§ What you have to do: Set the data down again, word for word, as it appears below.

§ Supplied material:
(** What the event loop runs: a call of [handleSearch] up to its [await]; the
    handlers of one fetch promise of call [n] when it settles; the rest of call
    [n] once all its promises are settled. *)
Inductive Event :=
| Search (profile : option Profile)
| Settle (n : nat) (src : Source) (outcome : Settlement)
| AllSettled (n : nat).

(** [profile?.perm_check_vj === true] and [profile?.perm_check_vna === true]. *)
Definition canCheckVJ (profile : option Profile) : bool :=
  match profile with Some p => perm_check_vj p | None => false end.

Definition canCheckVNA (profile : option Profile) : bool :=
  match profile with Some p => perm_check_vna p | None => false end.

Definition noPermissionMessage : string :=
  "Tính năng tìm kiếm chuyến bay đã bị khóa. Vui lòng liên hệ admin để được cấp quyền.".

(** [availableAirlines]. *)
Definition availableAirlines (profile : option Profile) : list string :=
  (if canCheckVJ profile then ["VJ"] else []) ++
  (if canCheckVNA profile then ["VNA"] else []).

(** Synchronous prefix of [handleSearch]: the permission gate, the resets, and
    the fetches started (one pending promise per permitted airline). *)
Definition startSearch (profile : option Profile) (w : World) : World :=
  if negb (canCheckVJ profile) && negb (canCheckVNA profile) then
    {| page := {| flights := flights (page w);
                  loading := loading (page w);
                  error := Some noPermissionMessage;
                  searchPerformed := searchPerformed (page w);
                  filters := filters (page w);
                  consoleErrors := consoleErrors (page w) |};
       invocations := invocations w |}
  else
    {| page := {| flights := [];
                  loading := true;
                  error := None;
                  searchPerformed := true;
                  filters := {| airlines := availableAirlines profile;
                                showCheapestOnly := true;
                                directFlightsOnly := true;
                                show2pc := true;
                                sortBy := "price" |};
                  consoleErrors := consoleErrors (page w) |};
       invocations := invocations w ++
         [ {| promises :=
                (if canCheckVJ profile then [(VietJet, None)] else []) ++
                (if canCheckVNA profile then [(VietnamAirlines, None)] else []);
              awaiting := true |} ] |}.
(** C10, as the code has it: [--release] is appended to the cargo command
    exactly when the profile is [release]; and when the cargo process
    returns a non-zero code [c], the driver prints the failure and raises
    [SystemExit(c)]: nothing is copied or chmod-ed and the world is the one
    cargo left.  The status the operating system reports is [c] itself for
    an exit code proper (between 1 and 255), and [c mod 256] on POSIX in
    general, so 247 and not -9 when cargo was killed by signal 9. *)
Theorem C10_cargo_failure_raises_its_code {W : Type} (h : Host W) (args : Args) :
  (cargo_cmd args = cargo_base args ++ ["--release"] <-> profile args = "release")
  /\ (profile args <> "release" -> cargo_cmd args = cargo_base args)
  /\ (forall w c w',
         spawn h (cargo_cmd args) (cargo_home args) w = (Some c, w') ->
         c <> 0%Z ->
         main h args w =
           (Raise (SystemExit c), w',
            [EvPrint ("Running: " ++ join " " (cargo_cmd args))%string;
             EvSpawn (cargo_cmd args) (cargo_home args);
             EvPrint ("Cargo build failed with exit code " ++ str_int c)%string])
         /\ ((0 < c < 256)%Z ->
             forall nt, os_status nt (exit_code (result_of (main h args w))) = c)
         /\ os_status false (exit_code (result_of (main h args w)))
            = (c mod 256)%Z
         /\ state_of (main h args w) = w'
         /\ forallb (fun e => match e with
                              | EvCopy _ _ | EvChmod _ _ => false
                              | _ => true
                              end) (trace_of (main h args w)) = true).
Proof.
  split; [apply cargo_cmd_release |]. split.
  - intros Hp. unfold cargo_cmd. apply String.eqb_neq in Hp. rewrite Hp.
    apply app_nil_r.
  - intros w c w' E Hc.
    assert (R : main h args w =
      (Raise (SystemExit c), w',
       [EvPrint ("Running: " ++ join " " (cargo_cmd args))%string;
        EvSpawn (cargo_cmd args) (cargo_home args);
        EvPrint ("Cargo build failed with exit code " ++ str_int c)%string])).
    { unfold main, bind, print, emit, subprocess_run, sys_exit, raise.
      rewrite E. apply Z.eqb_neq in Hc. rewrite Hc. reflexivity. }
    rewrite R. cbn [result_of state_of trace_of fst snd exit_code].
    split; [reflexivity |]. split; [| repeat split].
    intros Hrange [|]; unfold os_status.
    + apply Z.mod_small. lia.
    + apply Z.mod_small. lia.
Qed.
(** [func (u *UserService) CreateUser(ctx context.Context, user User) error] *)
Definition CreateUser (u : ptr) (ctx : context.Context) (user : User) : M (Mem B) error :=
  this <- load_service u ;;
  err <- call_Insert (store this) (AnyUser user) ;;
  match err with
  | Some _ => ret err
  | None => ret None
  end.

End WithBackend.
End service_page.

(** ** The part of package fmt that main uses *)

Definition newline : string := String (Ascii.ascii_of_nat 10) "".

(** How fmt renders an [error] operand. *)
Definition Sprint_error (e : error) : string :=
  match e with
  | None => "<nil>"
  | Some msg => msg
  end.

(** [fmt.Errorf(prefix + "%s", err)]. *)
Definition Errorf (prefix : string) (err : error) : error :=
  Some (prefix ++ Sprint_error err).

(** The verb [%+v] on a [*User]. *)
Definition Sprint_plus_v (user : option User) : string :=
  match user with
  | None => "<nil>"
  | Some v => "&{ID:" ++ ID v ++ " Email:" ++ Email v ++ "}"
  end.

Definition write {B} (s : string) : M (Mem B) unit :=
  fun m =>
    Done tt {| shared := shared m; services := services m;
               calls := calls m; stdout := stdout m ++ [s] |}.

(** [fmt.Println(err)]. *)
Definition Println_error {B} (e : error) : M (Mem B) unit :=
  write (Sprint_error e ++ newline).

(** [fmt.Printf(prefix + "%+v", user)] for [user : *User]: writes the text
    and returns the number of bytes written and a nil error. *)
Definition Printf_plus_v {B} (prefix : string) (user : ptr) : M (Mem B) (nat * error) :=
  fun m =>
    let text := prefix ++ Sprint_plus_v (l ← user; users (shared m) !! l) in
    match write text m with
    | Done _ m' => Done (String.length text, None) m'
    | Panic why m' => Panic why m'
    end.

(** [fmt.Println(n, err)] for the two results of [Printf]. *)
Definition Println_int_error {B} (r : nat * error) : M (Mem B) unit :=
  write (pretty (fst r) ++ " " ++ Sprint_error (snd r) ++ newline).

§ Solution:
(** What the event loop runs: a call of [handleSearch] up to its [await]; the
    handlers of one fetch promise of call [n] when it settles; the rest of call
    [n] once all its promises are settled. *)
Inductive Event :=
| Search (profile : option Profile)
| Settle (n : nat) (src : Source) (outcome : Settlement)
| AllSettled (n : nat).

(** [profile?.perm_check_vj === true] and [profile?.perm_check_vna === true]. *)
Definition canCheckVJ (profile : option Profile) : bool :=
  match profile with Some p => perm_check_vj p | None => false end.

Definition canCheckVNA (profile : option Profile) : bool :=
  match profile with Some p => perm_check_vna p | None => false end.

Definition noPermissionMessage : string :=
  "Tính năng tìm kiếm chuyến bay đã bị khóa. Vui lòng liên hệ admin để được cấp quyền.".

(** [availableAirlines]. *)
Definition availableAirlines (profile : option Profile) : list string :=
  (if canCheckVJ profile then ["VJ"] else []) ++
  (if canCheckVNA profile then ["VNA"] else []).

(** Synchronous prefix of [handleSearch]: the permission gate, the resets, and
    the fetches started (one pending promise per permitted airline). *)
Definition startSearch (profile : option Profile) (w : World) : World :=
  if negb (canCheckVJ profile) && negb (canCheckVNA profile) then
    {| page := {| flights := flights (page w);
                  loading := loading (page w);
                  error := Some noPermissionMessage;
                  searchPerformed := searchPerformed (page w);
                  filters := filters (page w);
                  consoleErrors := consoleErrors (page w) |};
       invocations := invocations w |}
  else
    {| page := {| flights := [];
                  loading := true;
                  error := None;
                  searchPerformed := true;
                  filters := {| airlines := availableAirlines profile;
                                showCheapestOnly := true;
                                directFlightsOnly := true;
                                show2pc := true;
                                sortBy := "price" |};
                  consoleErrors := consoleErrors (page w) |};
       invocations := invocations w ++
         [ {| promises :=
                (if canCheckVJ profile then [(VietJet, None)] else []) ++
                (if canCheckVNA profile then [(VietnamAirlines, None)] else []);
              awaiting := true |} ] |}.
(** C10, as the code has it: [--release] is appended to the cargo command
    exactly when the profile is [release]; and when the cargo process
    returns a non-zero code [c], the driver prints the failure and raises
    [SystemExit(c)]: nothing is copied or chmod-ed and the world is the one
    cargo left.  The status the operating system reports is [c] itself for
    an exit code proper (between 1 and 255), and [c mod 256] on POSIX in
    general, so 247 and not -9 when cargo was killed by signal 9. *)
Theorem C10_cargo_failure_raises_its_code {W : Type} (h : Host W) (args : Args) :
  (cargo_cmd args = cargo_base args ++ ["--release"] <-> profile args = "release")
  /\ (profile args <> "release" -> cargo_cmd args = cargo_base args)
  /\ (forall w c w',
         spawn h (cargo_cmd args) (cargo_home args) w = (Some c, w') ->
         c <> 0%Z ->
         main h args w =
           (Raise (SystemExit c), w',
            [EvPrint ("Running: " ++ join " " (cargo_cmd args))%string;
             EvSpawn (cargo_cmd args) (cargo_home args);
             EvPrint ("Cargo build failed with exit code " ++ str_int c)%string])
         /\ ((0 < c < 256)%Z ->
             forall nt, os_status nt (exit_code (result_of (main h args w))) = c)
         /\ os_status false (exit_code (result_of (main h args w)))
            = (c mod 256)%Z
         /\ state_of (main h args w) = w'
         /\ forallb (fun e => match e with
                              | EvCopy _ _ | EvChmod _ _ => false
                              | _ => true
                              end) (trace_of (main h args w)) = true).
Proof.
  split; [apply cargo_cmd_release |]. split.
  - intros Hp. unfold cargo_cmd. apply String.eqb_neq in Hp. rewrite Hp.
    apply app_nil_r.
  - intros w c w' E Hc.
    assert (R : main h args w =
      (Raise (SystemExit c), w',
       [EvPrint ("Running: " ++ join " " (cargo_cmd args))%string;
        EvSpawn (cargo_cmd args) (cargo_home args);
        EvPrint ("Cargo build failed with exit code " ++ str_int c)%string])).
    { unfold main, bind, print, emit, subprocess_run, sys_exit, raise.
      rewrite E. apply Z.eqb_neq in Hc. rewrite Hc. reflexivity. }
    rewrite R. cbn [result_of state_of trace_of fst snd exit_code].
    split; [reflexivity |]. split; [| repeat split].
    intros Hrange [|]; unfold os_status.
    + apply Z.mod_small. lia.
    + apply Z.mod_small. lia.
Qed.
(** [func (u *UserService) CreateUser(ctx context.Context, user User) error] *)
Definition CreateUser (u : ptr) (ctx : context.Context) (user : User) : M (Mem B) error :=
  this <- load_service u ;;
  err <- call_Insert (store this) (AnyUser user) ;;
  match err with
  | Some _ => ret err
  | None => ret None
  end.

End WithBackend.
End service_page.

(** ** The part of package fmt that main uses *)

Definition newline : string := String (Ascii.ascii_of_nat 10) "".

(** How fmt renders an [error] operand. *)
Definition Sprint_error (e : error) : string :=
  match e with
  | None => "<nil>"
  | Some msg => msg
  end.

(** [fmt.Errorf(prefix + "%s", err)]. *)
Definition Errorf (prefix : string) (err : error) : error :=
  Some (prefix ++ Sprint_error err).

(** The verb [%+v] on a [*User]. *)
Definition Sprint_plus_v (user : option User) : string :=
  match user with
  | None => "<nil>"
  | Some v => "&{ID:" ++ ID v ++ " Email:" ++ Email v ++ "}"
  end.

Definition write {B} (s : string) : M (Mem B) unit :=
  fun m =>
    Done tt {| shared := shared m; services := services m;
               calls := calls m; stdout := stdout m ++ [s] |}.

(** [fmt.Println(err)]. *)
Definition Println_error {B} (e : error) : M (Mem B) unit :=
  write (Sprint_error e ++ newline).

(** [fmt.Printf(prefix + "%+v", user)] for [user : *User]: writes the text
    and returns the number of bytes written and a nil error. *)
Definition Printf_plus_v {B} (prefix : string) (user : ptr) : M (Mem B) (nat * error) :=
  fun m =>
    let text := prefix ++ Sprint_plus_v (l ← user; users (shared m) !! l) in
    match write text m with
    | Done _ m' => Done (String.length text, None) m'
    | Panic why m' => Panic why m'
    end.

(** [fmt.Println(n, err)] for the two results of [Printf]. *)
Definition Println_int_error {B} (r : nat * error) : M (Mem B) unit :=
  write (pretty (fst r) ++ " " ++ Sprint_error (snd r) ++ newline).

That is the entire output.